“Imperfecto y cargado de lastres”, así califica en doble discurso Díaz-Canel al socialismo cubano
El presidente designado del régimen reconoció que el sistema cubano es "imperfecto y cargado de lastres" que hay que soltar, pero en vez de decir cómo y cuándo, presumió cínicamente de resistencia ante los embates del "enemigo"
Miguel Díaz-Canel
 

Reproduce este artículo

El presidente designado del régimen cubano, Miguel Díaz-Canel, hizo malabares oratorios recientemente para intentar legitimar una vez más la senda socialista a la que se aferra la cúpula gobernante en el país, pese a la agudización de la crisis sistémica y los pronósticos que no auguran una mejoría.

Como parte de sus malabares, el mandatario incurrió por momentos en un doble discurso. Pretendió ser honesto y reconocer al menos algo de todo lo que impide el desarrollo en Cuba, pero su defensa a ultranza del “camino iniciado bajo la guía de Fidel” hizo que terminase en lo que siempre terminan los discursos de los principales dirigentes del régimen: fanfarronería, apelación a una supuesta superioridad moral respecto al resto de gobiernos del mundo, y fe en un futuro que parece no llegará nunca.

Del socialismo cubano dijo Díaz-Canel que es “todavía imperfecto y cargado de lastres que debemos ir soltando por el camino”. Sin embargo, no reveló a los diputados, puesto que su mala pieza oratoria se produjo en la clausura del V Periodo Ordinario de Sesiones de la IX Legislatura de la Asamblea Nacional del Poder Popular, cuándo ni cómo los pocos decisores de la cúpula se dignarán a permitir ir soltando esos lastres.

Como si no bastara con omitir importantes anuncios de reformas que Cuba necesita, pero su gobierno se niega a conceder, el pupilo de Raúl Castro y José Ramón Machado Ventura “rectificó” y dijo que, pese a esos aspectos negativos, el socialismo cubano es también “esencialmente humano y justo, como no lo ha sido ningún otro sistema en la historia”.

“Que un país pequeño, bloqueado y difamado por la mayor potencia de la historia resista corajudamente los ataques de su adversario y además se crezca, creando, innovando y aportando a la salvación colectiva, dentro y fuera de sus fronteras, solo puede explicarse por la orientación humana de un proyecto, la voluntad política del Partido y el Gobierno, y la extraordinaria fortaleza de un pueblo experto en resistir y en vencer”, exclamó en la habitual clave triunfalista del régimen, que siempre acude a lo mismo como motivos de felicitación o gratificación, sin importar cómo vaya de veras el país.

Quién sabe si realmente Díaz-Canel se cree sus palabras. Como ingeniero o titulado universitario, cuesta creer que así sea, pero al final no hace nada que realmente libre de lastres a los cubanos y su pretendido socialismo. 

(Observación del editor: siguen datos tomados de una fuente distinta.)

(** A switch to a tag that is none of the five. *)
Lemma switchToPlane_unknown env planeType w :
  kindOfTag planeType = None → planeType ≠ "none" →
  Consistent w →
  ∃ w', switchToPlane env planeType w = (Normal (), w') ∧
    currentActivePlane w' = currentActivePlane w ∧
    Vacant w' ∧
    allocated w' = allocated w ∧
    calls w' = calls w ++ teardownCalls w ∧
    console w' = console w ++
      [logEntry LevelLog ("🔄 Switching to plane: " +:+ planeType) None;
       logEntry LevelWarn ("Unknown plane type: " +:+ planeType) None].
Proof.
  intros Hk Hnone Hc. rewrite switchToPlane_eq, Hk. cbv zeta.
  rewrite bool_decide_eq_false_2 by done.
  assert (Vacant (cleaned (announced planeType w))) as Hv.
  { apply cleaned_Vacant. same_lifecycle. }
  destruct (cleaned_announced planeType w) as (Ha & Htag & Hcalls & Hconsole).
  revert Hv Ha Htag Hcalls Hconsole. generalize (cleaned (announced planeType w)).
  intros w1 Hv Ha Htag Hcalls Hconsole.
  eexists. split; [reflexivity|].
  split; [by destruct_world w1|].
  split; [same_lifecycle|].
  split; [by destruct_world w1|].
  split; [by destruct_world w1|].
  destruct_world w1; world_norm. by rewrite Hconsole, <- app_assoc.
Qed.

(** ** The configured objects *)



Lemma rayObject_settings env :
  ray_geometry (rayObject env) = planeGeometry 8 8 64 64 false ∧
  ray_radius (rayObject env) = 0.2%float ∧
  ray_maxSteps (rayObject env) = 25%float ∧
  ray_surfaceDistance (rayObject env) = 0.0001%float ∧
  ray_timeMultiplier (rayObject env) = 0.5%float.
Proof.
  unfold rayObject, rayConstructed, builtMaterial, assigned.
  destruct (tslThrowsAfter env) as [[|[|[|[|[|[|[|[|k]]]]]]]]|]; vm_compute; done.
Qed.

Lemma tankObject_settings env :
  tank_geometry (tankObject env) = planeGeometry 4 3 64 64 false ∧
  tank_wheelOffset (tankObject env) = vec2 (-10) 0 ∧
  tank_bulletOffset (tankObject env) = 20%float ∧
  tank_shellOffset (tankObject env) = 25%float.
Proof.
  unfold tankObject, builtMaterial, assigned.
  destruct (tslThrowsAfter env) as [[|[|[|k]]]|]; vm_compute; done.
Qed.

Ltac calls_after_create w1 Hcalls :=
  destruct_world w1; simpl in Hcalls; world_goal;
  rewrite Hcalls, <- app_assoc; reflexivity.

(** The calls of a switch: the teardown of what is held, then the
    construction. *)
Lemma switchToPlane_calls env planeType w :
  is_Some (renderer w) →
  ∃ build,
    calls (switchToPlane env planeType w).2 = calls w ++ teardownCalls w ++ build ∧
    forallb isBuild build = true.
Proof.
  intros Hr. rewrite switchToPlane_eq. cbv zeta.
  assert (is_Some (renderer (cleaned (announced planeType w)))) as Hr'.
  { by destruct_world w. }
  destruct (cleaned_announced planeType w) as (_ & _ & Hcalls & _).
  revert Hr' Hcalls. generalize (cleaned (announced planeType w)).
  intros w1 Hr' Hcalls.
  destruct (kindOfTag planeType) as [[]|].
  - destruct (wavePlaneThrows env) eqn:He.
    + rewrite createWavePlane_failed by done. exists [Construct Wave None].
      split; [|done]. calls_after_create w1 Hcalls.
    + rewrite createWavePlane_ok by done. exists [Construct Wave (Some (length (waves w1))); SceneAdd Wave (length (waves w1))].
      split; [calls_after_create w1 Hcalls|done].
  - destruct (constructionFails env) eqn:He.
    + destruct (createSDFPlane_failed env w1 He) as (? & -> & _).
      exists [Construct Sdf None].
      split; [|done]. calls_after_create w1 Hcalls.
    + destruct (createSDFPlane_ok env w1 He) as (? & ->). exists [Construct Sdf (Some (length (sdfs w1))); SceneAdd Sdf (length (sdfs w1))].
      split; [calls_after_create w1 Hcalls|done].
  - destruct (constructionFails env) eqn:He.
    + destruct (createDesertTankPlane_failed env w1 He) as (? & -> & _).
      exists [Construct DesertTank None].
      split; [|done]. calls_after_create w1 Hcalls.
    + destruct (createDesertTankPlane_ok env w1 He) as (? & ->). exists [Construct DesertTank (Some (length (tanks w1))); SceneAdd DesertTank (length (tanks w1))].
      split; [calls_after_create w1 Hcalls|done].
  - destruct (constructionFails env) eqn:He.
    + destruct (createRayMarchingPlane_failed env w1 He) as (? & ? & ->).
      exists [Construct Raymarching None].
      split; [|done]. calls_after_create w1 Hcalls.
    + destruct (createRayMarchingPlane_ok env w1 He Hr') as (? & ->). exists [Construct Raymarching (Some (length (rays w1))); SceneAdd Raymarching (length (rays w1))].
      split; [calls_after_create w1 Hcalls|done].
  - exists []. split; [|done]. rewrite app_nil_r.
    case_bool_decide; by destruct_world w1.
Qed.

De igual forma, sus continuas invocaciones a la continuidad, al extinto dictador Fidel Castro, y a sus ancianos mentores, llevan a concluir que en los años que le resten de mandato, lo designen indefinidamente o no, no habrá nada inteligente que esperar de él.

Sólo pondrá una mejilla para reconocer que hay muchas cosas que van mal, pero acto seguido pondrá la otra para decir que se va bien, porque se sobrevive al supuesto bloqueo estadounidense y se mantiene el empecinamiento en un sistema disfuncional, donde no hay de momento muestras de rebeldía que no se puedan controlar.